Record talk_ok (cmd : Z) (t : talk) : Prop := {
  tk_before : Forall short (before t);
  tk_attempts : Forall attempt_ok (attempts t) /\ (length (attempts t) <= 18)%nat;
  tk_came : Forall short (map snd (last_came t));
  tk_others : Forall (fun x => other_ok cmd x.2) (others t) /\ (length (others t) <= 2)%nat;
  tk_response : (length (res_data t) <= 250)%nat
}.

Lemma frame_sent_ok cmd param t s ps rs : calm (con s) -> talk_ok cmd t -> (length param <= 250)%nat -> SupportsCommand cmd s = true ->
  polls s = sent_polls t ++ ps -> rounds s = talk_rounds t ++ rs ->
  wp (SendFrame cmd param) (fun r s' => r = conFrameSent /\ moved (sent_frames t) (sent_bytes cmd param t) false ps rs s s') s.
Proof.
  intros H [T1 [T2 T2'] T3 _ _] Hp Hsup E Er. apply step_get. rewrite Hsup. cbn [negb]. unfold sent_polls in E. rewrite <- !app_assoc in E.
  apply wp_bind. eapply wp_mono; [apply (drain_ok (before t) _ s H T1 E)|]. intros [] s1 M1. apply wp_bind.
  eapply wp_mono; [apply (tx_ok cmd param s1 (mv_calm _ _ _ _ _ _ _ M1) Hp)|]. intros [] s2 M2. apply step_get.
  assert (Ep : polls s2 = concat (map attempt_polls (attempts t)) ++ coming (last_came t) ++ waiting (ack_looks t) Ack ++ ps) by (by rewrite (mv_polls _ _ _ _ _ _ _ M2), (mv_polls _ _ _ _ _ _ _ M1)).
  assert (Er2 : rounds s2 = talk_rounds t ++ rs) by (by rewrite (mv_rounds _ _ _ _ _ _ _ M2), (mv_rounds _ _ _ _ _ _ _ M1)).
  assert (Hf : exists f, (21 + avail s2 = cost (attempts t) + (length (last_came t) + S f))%nat).
  { exists (20 + avail s2 - cost (attempts t) - length (last_came t))%nat. pose proof (busy_avail s2) as B. rewrite Ep, !busy_app in B.
    pose proof (busy_attempts (attempts t)). pose proof (busy_coming (last_came t)). lia. }
  destruct Hf as [f ->]. apply (attempts_ok cmd param Hp (attempts t) (length (last_came t) + S f) 0 conIdle s2 _ rs _ (mv_calm _ _ _ _ _ _ _ M2) T2 (mv_ack _ _ _ _ _ _ _ M2) Ep Er2); [lia|lia|].
  intros s3 i3 ret3 M3 Hi3. apply (coming_ok cmd param (last_came t) (S f) i3 ret3 s3 _ _ (mv_calm _ _ _ _ _ _ _ M3) T3 (mv_polls _ _ _ _ _ _ _ M3) Hi3).
  intros s4 i4 ret4 M4 Hi4. cbn [send_loop]. rewrite (proj2 (Z.leb_gt _ _)) by lia. rewrite (mv_ack _ _ _ _ _ _ _ M3) in M4.
  apply wp_bind, (wait_ok (ack_looks t) Ack ps s4); [apply M4|apply M4|done|apply M4|]. apply end_ret. split; [done|].
  pose proof (moved_looked Ack ps s4 (mv_calm _ _ _ _ _ _ _ M4) (mv_ack _ _ _ _ _ _ _ M4) I) as M5. rewrite (mv_rounds _ _ _ _ _ _ _ M4), (mv_rounds _ _ _ _ _ _ _ M3) in M5.
  pose proof (moved_trans _ _ _ _ _ _ _ _ _ _ _ _ _ M1 (moved_trans _ _ _ _ _ _ _ _ _ _ _ _ _ M2 (moved_trans _ _ _ _ _ _ _ _ _ _ _ _ _ M3 (moved_trans _ _ _ _ _ _ _ _ _ _ _ _ _ M4 M5)))) as M.
  cbn [app] in M. rewrite !app_nil_r in M. exact M.
Qed.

+-------+

▶ YOUR OBJECTIVE:
Reproduce all lines from the records above that include the word "short".

▶ ANSWER SECTION:
  tk_before : Forall short (before t);
  tk_came : Forall short (map snd (last_came t));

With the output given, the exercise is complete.